# What you have to do
Return exactly those lines of the material below that fall between the line holding "- awaits 0%nat 7%nat." and the line holding "awaits 7%nat (8", inclusive.

□ □ □

(* ===== verification/DatasetStage.v ===== *)
(** Download, verification and publication of a dataset archive
    ([rust/worker/src/dataset_download.rs], [dataset_staging.rs] and
    [dataset_prepare.rs]).

    The [tar] crate is the parameter [untar]: the entries it reads from the bytes
    of an archive.  The answers of the file system and of the HTTP transfer are
    arguments.  An archive or a tree is published at one path, and the state is
    what that path holds. *)

From S2P Require Import Prelude Strings Os Protocol Lease Control Uploads Execution Net DatasetInputs.
From S2P Require Import RuntimeConfig.
Open Scope N_scope.

(** The files of a published tree, with their paths below it. *)
Abbreviation tree := (list (string * bytes)).

Definition COPY_BUFFER : N := 32768.

(** * Transfer *)

Record download_io := {
  dw_wall : option N;
  dw_parent : result ErrorKind Lstat;
  dw_euid : N;
  dw_exists : bool;
  dw_nonce : bool;
  dw_create : io;
  dw_wall_again : option N;
  dw_elapsed : bool;
  dw_status : result unit N;
  dw_content_length : option N;
  dw_chunks : list (result unit bytes);
  dw_write : nat -> io;
  dw_sync : io;
  dw_chmod : io;
  dw_rename : io;
  dw_dirsync : io;
}.

(** A worker-owned private directory. *)
Definition private_parent (euid : N) (l : Lstat) : bool :=
  plain_dir l && (N.land (mode (ls_meta l)) 63 =? 0) && (uid (ls_meta l) =? euid).

Section Transfer.
Context (sha256 : bytes -> bytes).
Context (parse_url : string -> option Url).

(** The loop over the chunks of the response: the bytes hashed and written. *)
Fixpoint receive (write : nat -> io) (size : N) (i : nat) (chunks : list (result unit bytes))
  (received : bytes) : result DownloadError bytes :=
  match chunks with
  | [] => Ok received
  | chunk :: chunks' =>
      let? chunk := map_err (fun _ => Transport) chunk in
      match u64_checked_add (len received) (len chunk) with
      | Some total =>
          if total <=? size then
            let? _ := map_err (fun _ => FileError) (write i) in
            receive write size (S i) chunks' (received ++ chunk)
          else Err Integrity
      | None => Err Integrity
      end
  end.

Definition wrong_length (io : download_io) (object : ObjectVersion) : bool :=
  match dw_content_length io with
  | Some length => negb (length =? ov_size_bytes object)
  | None => false
  end.

Definition transfer (io : download_io) (object : ObjectVersion) : result DownloadError bytes :=
  let? status := map_err (fun _ => Transport) (dw_status io) in
  if negb (status =? 200) then Err Transport
  else if wrong_length io object then Err Integrity
  else
    let? body := receive (dw_write io) (ov_size_bytes object) 0 (dw_chunks io) [] in
    if negb (len body =? ov_size_bytes object) || negb (bool_decide (hex (sha256 body) = ov_sha256 object))
    then Err Integrity
    else
      let? _ := map_err (fun _ => FileError) (dw_sync io) in
      Ok body.

(** [download]: the archive path holds the bytes once the rename is made. *)
Definition download (io : download_io) (d : DatasetDownloader) (object : ObjectVersion) (url : string)
  (expires_unix_ms : Z) : st (option bytes) DownloadError unit :=
  let! _ := st_lift (validate_download parse_url d object url expires_unix_ms (dw_wall io)) in
  let! parent := st_lift (map_err (fun _ => FileError) (dw_parent io)) in
  if negb (private_parent (dw_euid io) parent) then st_lift (Err FileError)
  else if dw_exists io then st_lift (Err DownloadPublished)
  else if negb (dw_nonce io) then st_lift (Err FileError)
  else
    let! _ := st_lift (map_err (fun _ => FileError) (dw_create io)) in
    let! now := st_lift (ok_or (dw_wall_again io) Grant) in
    if Z.to_N expires_unix_ms <=? now then st_lift (Err Grant)
    else if dw_elapsed io then st_lift (Err Transport)
    else
      let! body := st_lift (transfer io object) in
      let! _ := st_lift (map_err (fun _ => FileError) (dw_chmod io)) in
      let! _ := st_lift (map_err (fun k => match k with Os.AlreadyExists => DownloadPublished | _ => FileError end)
                           (dw_rename io)) in
      let! _ := st_modify (fun _ => Some body) in
      st_lift (map_err (fun _ => FileError) (dw_dirsync io)).
End Transfer.

(** * Extraction *)

(** [tar::Entry]: [te_path] is [None] when the path is not UTF-8; each read
    delivers up to a buffer. *)
Record tar_entry := {
  te_path : result unit (option string);
  te_is_file : bool;
  te_size : N;
  te_reads : list (result unit bytes);
}.

Record entry_io := {
  ei_directories : io;
  ei_create : io;
  ei_mode : io;
  ei_write : nat -> io;
  ei_sync : io;
  ei_seal : io;
}.

Record stage_io := {
  sg_parent : result ErrorKind Lstat;
  sg_euid : N;
  sg_exists : bool;
  sg_archive : result ErrorKind Lstat;
  sg_nonce : bool;
  sg_create : io;
  sg_mode : io;
  sg_open : io;
  sg_opened : result ErrorKind Metadata;
  sg_opened_again : result ErrorKind Metadata;
  sg_entry : nat -> entry_io;
  sg_seal : io;
  sg_rename : io;
  sg_dirsync : io;
}.

(** [?] on an [io::Error]. *)
Definition stage_io_ok {A : Type} (r : result ErrorKind A) : result StageError A :=
  map_err (fun _ => StageIo) r.

Section Stage.
Context (sha256 : bytes -> bytes).
Context (untar : bytes -> result unit (list (result unit tar_entry))).
Module CollectionError.
Inductive t : Type :=
| Configuration | Missing | Unsafe | TooLarge | Limit | Changed | Io (kind : ErrorKind).

#[global] Instance eq_dec : EqDecision t.
Proof. solve_decision. Defined.
End CollectionError.

(** [std::io::Error]: whether the raw error is ELOOP or ENOTDIR, and its kind. *)
Record IoError := {
  ie_not_plain : bool;
  ie_kind : ErrorKind;
}.

Definition from_io (e : IoError) : CollectionError.t :=
  if ie_not_plain e then CollectionError.Unsafe
  else if bool_decide (ie_kind e = Os.NotFound) then CollectionError.Missing
  else CollectionError.Io (ie_kind e).

Record CollectionLimits := {
  max_file_bytes : N;
  max_total_bytes : N;
}.

Definition MAX_FILE_BYTES : N := 67108864.
Definition MAX_TOTAL_BYTES : N := 8589934592.

Definition default_collection_limits : CollectionLimits :=
  {| max_file_bytes := MAX_FILE_BYTES; max_total_bytes := MAX_TOTAL_BYTES |}.

(** [CollectedOutput]; the open file is named by its components. *)
Record CollectedOutput := {
  co_name : string;
  co_size : N;
  co_sha256 : string;
  co_file : list string;
}.

(** [fstat] of an output: the modification and change times in its stamp. *)
Record OutputStat := {
  ou_meta : Metadata;
  ou_times : Z * Z * Z * Z;
}.

Definition regular (m : OutputStat) : result CollectionError.t unit :=
  if negb (is_file (ou_meta m)) || negb (nlink (ou_meta m) =? 1) then Err CollectionError.Unsafe
  else Ok tt.

Definition stamp (m : OutputStat) : N * (Z * Z * Z * Z) := (st_size (ou_meta m), ou_times m).

(** The calls on one open file while it is collected. *)
Record output_io := {
  oo_before : result IoError OutputStat;
  oo_reads : list (result IoError bytes);
  oo_after : result IoError OutputStat;
  oo_rewind : result IoError unit;
}.

(** The calls of [read_metrics]; [mo_body] is [read_to_end] of the whole file. *)
Record metrics_io := {
  mo_before : result IoError OutputStat;
  mo_rewind : result IoError unit;
  mo_body : result IoError bytes;
  mo_after : result IoError OutputStat;
  mo_rewind_again : result IoError unit;
}.

Record collect_io := {
  oi_root : result IoError unit;
  oi_root_stat : result IoError Metadata;
  oi_euid : N;
  oi_openat : list string -> string -> bool -> result IoError unit;
  oi_clone : result IoError unit;
  oi_file : list string -> output_io;
}.

Definition io_ok {A : Type} (r : result IoError A) : result CollectionError.t A := map_err from_io r.

Definition READ_BUFFER : N := 65536.

Section Collection.
Context {lib : Libraries}.

(** The loop over [take(limit)]: the bytes hashed, once the file ends. *)
Fixpoint hash_file (reads : list (result IoError bytes)) (limit size : N) (hashed : bytes)
  : result CollectionError.t bytes :=
  match reads with
  | [] => Ok hashed
  | read :: reads' =>
      let? chunk := io_ok read in
      let got := take (N.to_nat (N.min limit READ_BUFFER)) chunk in
      if bool_decide (got = []) then Ok hashed
      else if size <? len (hashed ++ got) then Err CollectionError.Changed
      else hash_file reads' (limit - len got) size (hashed ++ got)
  end.
Lemma create_spec (w : AuthorityWindow) :
  spec en (fun _ => creates_the_attempt) (fun _ => never creation_of)
    (create capture_logs identity x ws w)
    (fun m _ cs => creates_the_attempt cs /\ forall h, m = Ok h -> handle_verified h cs).
Proof.
  assert (Hrem : keeps en (fun _ => never creation_of) (remaining_time w)) by (apply keeps_remaining, never_unheard; done).
  assert (HI : forall (s : unit) cs, never creation_of cs -> creates_the_attempt cs) by (by left).
  assert (HE : forall (e : RuntimeError.t) (s : unit) cs, never creation_of cs ->
    creates_the_attempt cs /\ forall h, Err e = Ok h -> handle_verified h cs) by (by split; [left|]).
  unfold create. apply keeps_try; [done..|intros _].
  eapply (spec_bind _ _ _ _ _ (fun _ _ => never creation_of));
    [eapply spec_drop; [by apply keeps_docker_ask, never_unheard|done]|intros io].
  apply spec_pure; [by intros e s cs _; apply HE|intros _ _]. apply keeps_try; [|done..|intros _].
  { destruct (pw_quota ws) as [limit|]; [|apply keeps_ret]. destruct (negb _); [apply keeps_ret|].
    apply keeps_quota_support; auto with dispatch. }
  apply spec_pure; [by intros e s cs _; apply HE|intros expected Hb]. apply keeps_try; [done..|intros d].
  eapply (spec_bind_ok _ _ _ _ _ (fun image _ cs => never creation_of cs /\ told cs (InspectImage image_of) (Ok image))
    (fun _ _ => never creation_of)); [|done|intros image].
  { eapply spec_conseq; [apply (spec_bounded_call en creates_the_attempt (never creation_of)
      (fun m cs => never creation_of cs /\ told cs (InspectImage image_of) m))|done|by intros [?|?] s cs []].
    - intros cs Hn. left. by apply never_app.
    - intros cs y Hn. split; [by apply never_app; [|apply never_app]|apply told_last]. }
  destruct (set_nonempty _) eqn:Hvol; [apply spec_ret; intros s cs [Hn _]; by apply HE|].
  apply spec_pure; [intros e s cs _ [Hn _]; by apply HE|intros image_id Hid].
  assert (Himage : im_id image = Some image_id) by (by destruct (im_id image); cbn in Hid; congruence).
  eapply (spec_bind_ok _ _ _ _ _ (fun actual _ => found expected image_id actual) (fun _ _ => creates_the_attempt));
    [|done|intros actual; by apply adopt_spec].
  assert (Happ : keeps en (fun _ cs => told cs (InspectImage image_of) (Ok image)) (create_or_find w name expected))
    by (apply create_or_find_keeps; intros; by apply told_app).
  eapply spec_drop; [eapply spec_conseq; [exact (spec_frame en _ _ _ _ _ (create_or_find_spec en name expected w) Happ)|done|]|].
  - intros [actual|e] s cs [[Hc Hm] Ht]; [|right; by exists expected].
    split_and!; [right; by exists expected|by apply Hm|by exists image].
  - intros s cs [Hc Ht]. right. by exists expected.
Qed.
End Creation.
Lemma parse_pretty (n : N) : n <= U64_MAX -> parse_u64 (pretty n) = Some n.
Proof.
  intros Hn. assert (Hd : parse_digits 0 (pretty n) = Some n).
  { unfold pretty, pretty_N. destruct (decide (n = 0)) as [->|]; [done|]. by rewrite parse_digits_pretty. }
  assert (Hne : pretty n <> EmptyString).
  { unfold pretty, pretty_N. destruct (decide (n = 0)); [done|]. intros He. revert Hd. unfold pretty, pretty_N.
    rewrite decide_False by done. rewrite He. cbn. congruence. }
  unfold parse_u64. destruct (pretty n) as [|a rest] eqn:Hp; [done|].
  destruct (ascii_dec a "+") as [->|Ha]; [done|].
  assert (match a with "+"%char => rest | _ => String a rest end = String a rest) as ->; [|done].
  destruct a as [[] [] [] [] [] [] [] []]; done.
Qed.

(** What the daemon says of a container: a label of it, the attempt in its
    name and labels, and what a fingerprint holds besides. *)
Definition labelled (actual : InspectResponse) (key value : string) : Prop :=
  exists c labels, ci_config (ir_inspect actual) = Some c /\ cc_labels c = Some labels
    /\ labels !! key = Some value.

Record describes (actual : InspectResponse) (id : string) (a : AttemptAuthority) : Prop := {
  desc_id : ir_id actual = Some id;
  desc_name : ir_name actual = Some ("/dispatch-" +:+ aa_attempt_id a);
  desc_worker : labelled actual "dev.dispatch.worker" (aa_worker_id a);
  desc_session : labelled actual "dev.dispatch.session" (aa_session_id a);
  desc_job : labelled actual "dev.dispatch.job" (aa_job_id a);
  desc_attempt : labelled actual "dev.dispatch.attempt" (aa_attempt_id a);
  desc_generation : labelled actual "dev.dispatch.generation" (pretty (aa_generation a));
}.
(** A delivered output is durable: when [deliver_output] returns an
    artifact, the journal has it as the answer to the finalization of that
    output, whatever the transport answered and other tasks did meanwhile. *)
Theorem delivered_output_is_durable (c : TransferClient) (id name : string) (source : bool)
  (en : env (Worker S) (effect H)) (r r' : exec (Worker S) (effect H)) (s : FinalizeUploadResponse) :
  sound (wk_journal (ex_state r)) -> ex_calls r = [] -> tame en ->
  deliver_output c id name source en r = (Some (Ok s), r') ->
  exists q, answered (wk_journal (ex_state r')) id name q s.
Proof.
  intros Hs Hc Ht Hd. pose proof (deliver_output_spec id name c attempt_names en Ht source r) as Hspec.
  rewrite Hd in Hspec. apply Hspec. split; [done|rewrite Hc; set_solver|]. rewrite Hc. by intros [].
Qed.
End OutputProperties.

(** ** Witness: the first delivery is dropped while the finalization is in
    flight, the second has no local file *)

Definition declared_journal : Journal Directory :=
  (prepare_output attempt_fixture "model" 5 (hex (flat_digest [])) finished_journal).2.

Lemma declared_journal_sound : sound declared_journal.
Proof.
  apply (preserves_snd (prepare_output attempt_fixture "model" 5 (hex (flat_digest []))));
    [apply (prepare_output_plan_preserves attempt_file_name)|apply finished_journal_sound].
Qed.

Definition granted_upload : string := "00000000-0000-0000-0000-000000000006".

Definition granted_key : string :=
  upload_key "00000000-0000-0000-0000-000000000007" identity_fixture granted_upload.

#[local] Instance key_http : HttpLibraries :=
  {| http_url := fun _ => Some (key_url granted_key); http_header_name := Some;
     http_header_value := fun _ => true |}.

Definition storing (n : nat) (X : Type) (e : effect string X) : X :=
  match e in effect _ X return X with
  | CreateUpload _ =>
      Delivered {| cr_upload_id := granted_upload; cr_object_key := granted_key;
                   cr_upload_url := "https://storage.example/"; cr_required_headers := ∅;
                   cr_expires_unix_ms := 60000; cr_parts := []; cr_part_size_bytes := 0;
                   cr_part_count := 0 |}
  | PutObject _ _ => upload_io
  | FinalizeUpload q => Delivered {| fr_artifact_id := "00000000-0000-0000-0000-00000000000e";
                                     fr_object := fu_object q |}
  | e => outage e
  end.

Definition storing_env : env (Worker Directory) (effect string) := quiet_env storing unseen (Err Clock).

Definition storage_client : TransferClient := {| tc_allow_loopback_http := false |}.

Definition try_fixture (left : nat) (source : bool) : try :=
  {| tr_env := storing_env; tr_authority := idle_authority; tr_left := left; tr_source := source;
     tr_since := fun w => w |}.

Definition upload_tries : list (try (S := Directory) (H := string)) :=
  [try_fixture 5 true; try_fixture 9 false].

Definition upload_worker : Worker Directory :=
  {| wk_journal := declared_journal; wk_assembler := idle_assembler |}.

Definition upload_run : Worker Directory * list (some_call (effect string)) :=
  deliveries storage_client attempt_fixture "model" upload_tries upload_worker [].

Lemma try_fixture_harmless (left : nat) (source : bool) : harmless (try_fixture left source).
Proof. split; [apply quiet_env_tame|]. intros w. apply keeps_evidence_refl. Qed.

Lemma an_output_has_one_version_witness :
  length (finalizations upload_run.2) = 2%nat
  /\ forall q q', q ∈ finalizations upload_run.2 -> q' ∈ finalizations upload_run.2 -> q = q'.
Proof.
  split; [vm_compute; reflexivity|].
  refine (proj1 (proj2 (an_output_has_one_version attempt_file_name storage_client attempt_fixture "model"
    upload_tries upload_worker upload_run.1 upload_run.2 _ _ _))).
  - apply declared_journal_sound.
  - do 2 (apply Forall_cons; split; [apply try_fixture_harmless|]). constructor.
  - exact (surjective_pairing upload_run).
Defined.

Definition upload_start : exec (Worker Directory) (effect string) :=
  begin_try (try_fixture 9 true) upload_worker [].

Definition artifact_fixture : FinalizeUploadResponse :=
  {| fr_artifact_id := "00000000-0000-0000-0000-00000000000e";
     fr_object := Some {| ov_key := granted_key; ov_version_id := "v1"; ov_size_bytes := 5;
                          ov_sha256 := hex (flat_digest []) |} |}.

Definition upload_end : exec (Worker Directory) (effect string) :=
  (deliver_output storage_client attempt_fixture "model" true storing_env upload_start).2.

Lemma delivered_output_is_durable_witness :
  exists q, answered (wk_journal (ex_state upload_end)) attempt_fixture "model" q artifact_fixture.
Proof.
  apply (delivered_output_is_durable attempt_file_name storage_client attempt_fixture "model" true
    storing_env upload_start upload_end artifact_fixture).
  - apply declared_journal_sound.
  - reflexivity.
  - apply quiet_env_tame.
  - vm_compute. reflexivity.
Defined.
(* ===== verification/FinalizeFacts.v ===== *)
(** What finalization guarantees: it ends after a bounded number of awaits, a
    completion it returns is on record, and one that claims success references
    every declared output that was found, each durable. *)

From S2P Require Import Prelude Strings Os Protocol Lease Control Renew Supervisor LogFormat LogSpool.
From S2P Require Import LogCapture LogAssembler LogSummary LogLive Execution Uploads Phase LogRegistration.
From S2P Require Import Completion RecordStore JournalFiles JournalRecord Codec Journal JournalUploads.
From S2P Require Import JournalLogs JournalEvidence JournalFacts Delivery RuntimeConfig Outputs Async.
From S2P Require Import Transfer Effects UploadDelivery Launch LaunchFacts Finalize.
Open Scope N_scope.

(** * Bounds *)

Lemma validate_outputs_count (job : Job) :
  Execution.validate job = Ok tt -> (List.length (js_outputs (job_spec job)) <= 64)%nat.
Proof.
  unfold Execution.validate. destruct (_ || _) eqn:Hguard; [done|]. intros _.
  rewrite !orb_false_iff, !N.ltb_ge in Hguard. destruct_and! Hguard.
  assert (Hl : len (js_outputs (job_spec job)) <= 64) by done. unfold len in Hl. lia.
Qed.

Lemma execution_outputs_count {lib : Libraries} (a : Assignment) (x : ExecutionSpec) :
  execution_of a = Ok x -> (List.length (js_outputs (job_spec (es_job x))) <= 64)%nat.
Proof.
  unfold execution_of. intros H%invalid_Ok. unfold from_assignment in H. guards. subst.
  apply validate_outputs_count. by match goal with u : unit |- _ => destruct u end.
Qed.

Lemma collects_length {lib : Libraries} (io : collect_io) (limits : CollectionLimits)
  (outputs : list string) (ds : list Output) (os : list CollectedOutput) :
  collects io limits outputs ds os -> (List.length os <= List.length ds)%nat.
Proof. induction 1; simpl; lia. Qed.

(** What settling a collection tells. *)
Lemma settle_collection_Ok {lib : Libraries} (answers : option (collect_io * metrics_io)) (x : ExecutionSpec)
  (os : list CollectedOutput) (metrics : option bytes) (failure : FailureReason.t) :
  settle_collection answers x = Ok (os, metrics, failure) ->
  (List.length os <= List.length (js_outputs (job_spec (es_job x))))%nat
  /\ (failure = FailureReason.Unspecified -> exists cio mio,
       answers = Some (cio, mio) /\ collect_outputs cio x default_collection_limits = Ok os
       /\ (existsb is_metrics os = true -> metrics <> None)).
Proof.
  unfold settle_collection. intros H. apply rbind_Ok_inv in H as ([cio mio] & Ha%ok_or_Ok_inv & H).
  apply rbind_Ok_inv in H as ([[os' metrics'] failure'] & Hc & H).
  apply Ok_inj, pair_equal_spec in H as [[<- <-]%pair_equal_spec <-].
  destruct (collect_with_metrics cio mio x) as [[os1 m1]|e] eqn:Hm.
  - apply Ok_inj, pair_equal_spec in Hc as [[<- <-]%pair_equal_spec <-].
    unfold collect_with_metrics in Hm. apply rbind_Ok_inv in Hm as (os2 & Ho & Hm).
    apply rbind_Ok_inv in Hm as (m2 & _ & Hm). apply Ok_inj, pair_equal_spec in Hm as [<- <-]. split.
    + apply collect_outputs_collects in Ho as [Ho _]. by eapply collects_length.
    + intros Hf. exists cio, mio. split_and!; [done..|]. intros He Hn. rewrite He, Hn in Hf. done.
  - destruct e; try done; apply Ok_inj, pair_equal_spec in Hc as [[<- <-]%pair_equal_spec <-];
      (split; [simpl; lia|done]).
Qed.

Section Bounds.
Context {S H : Type} {ops : RecordStore S} {lib : Libraries} {http : HttpLibraries}.

Abbreviation T := (task (Worker S) (effect H)).

Lemma within_deliver_rounds (c : TransferClient) (id name : string) (left : nat) :
  within (8 * left + 7) (deliver_rounds c id name left : T _).
Proof.
  induction left as [|n IH]; cbn [deliver_rounds].
  - awaits 0%nat 7%nat. awaits 0%nat 7%nat. awaits 7%nat 0%nat.
    destruct a1 as [reply|e]; [apply within_ret|]. destruct (match e with UploadControl _ => _ | _ => _ end);
      [apply within_ret|]. destruct (upload_failure e) as [[reason [|]]|]; apply within_ret.
  - awaits 0%nat (8 * Datatypes.S n + 7)%nat. awaits 0%nat (8 * Datatypes.S n + 7)%nat.
    awaits 7%nat (8 * n + 8)%nat. destruct a1 as [reply|e]; [apply within_ret_any|].
    destruct (match e with UploadControl _ => _ | _ => _ end); [apply within_ret_any|].
    destruct (upload_failure e) as [[reason [|]]|]; [|apply within_ret_any..].
    awaits 1%nat (8 * n + 7)%nat. exact IH.
Qed.

Lemma within_deliver_outputs (c : TransferClient) (id : string) (os : list CollectedOutput) (d : delivered) :
  within (24 * List.length os) (deliver_outputs c id os d : T _).
Proof.
  revert d. induction os as [|o os IH]; intros d; cbn [deliver_outputs]; [apply within_ret|].
  cbn [List.length]. awaits 1%nat (24 * List.length os + 23)%nat.
  apply (within_try (8 * 2 + 7) (24 * List.length os)); [apply within_deliver_rounds|lia|].
  intros [reply|reason]; [apply IH|apply within_ret_any].
Qed.

Lemma within_seal (persist : CompleteAttemptRequest -> st (Journal S) JournalError.t unit)
  (make : string -> CompleteAttemptRequest) : within 1 (seal_with persist make : T _).
Proof.
  unfold seal_with, fresh_uuid. apply (within_try 0 1); [apply within_map|lia|intros fresh].
  - apply (within_then 0 0); [apply within_ask|lia|intros raw; apply within_ret].
  - awaits 0%nat 1%nat. awaits 1%nat 0%nat. apply within_ret.
Qed.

□ □ □

# Exercise solution
  - awaits 0%nat 7%nat. awaits 0%nat 7%nat. awaits 7%nat 0%nat.
    destruct a1 as [reply|e]; [apply within_ret|]. destruct (match e with UploadControl _ => _ | _ => _ end);
      [apply within_ret|]. destruct (upload_failure e) as [[reason [|]]|]; apply within_ret.
  - awaits 0%nat (8 * Datatypes.S n + 7)%nat. awaits 0%nat (8 * Datatypes.S n + 7)%nat.
    awaits 7%nat (8 * n + 8)%nat. destruct a1 as [reply|e]; [apply within_ret_any|].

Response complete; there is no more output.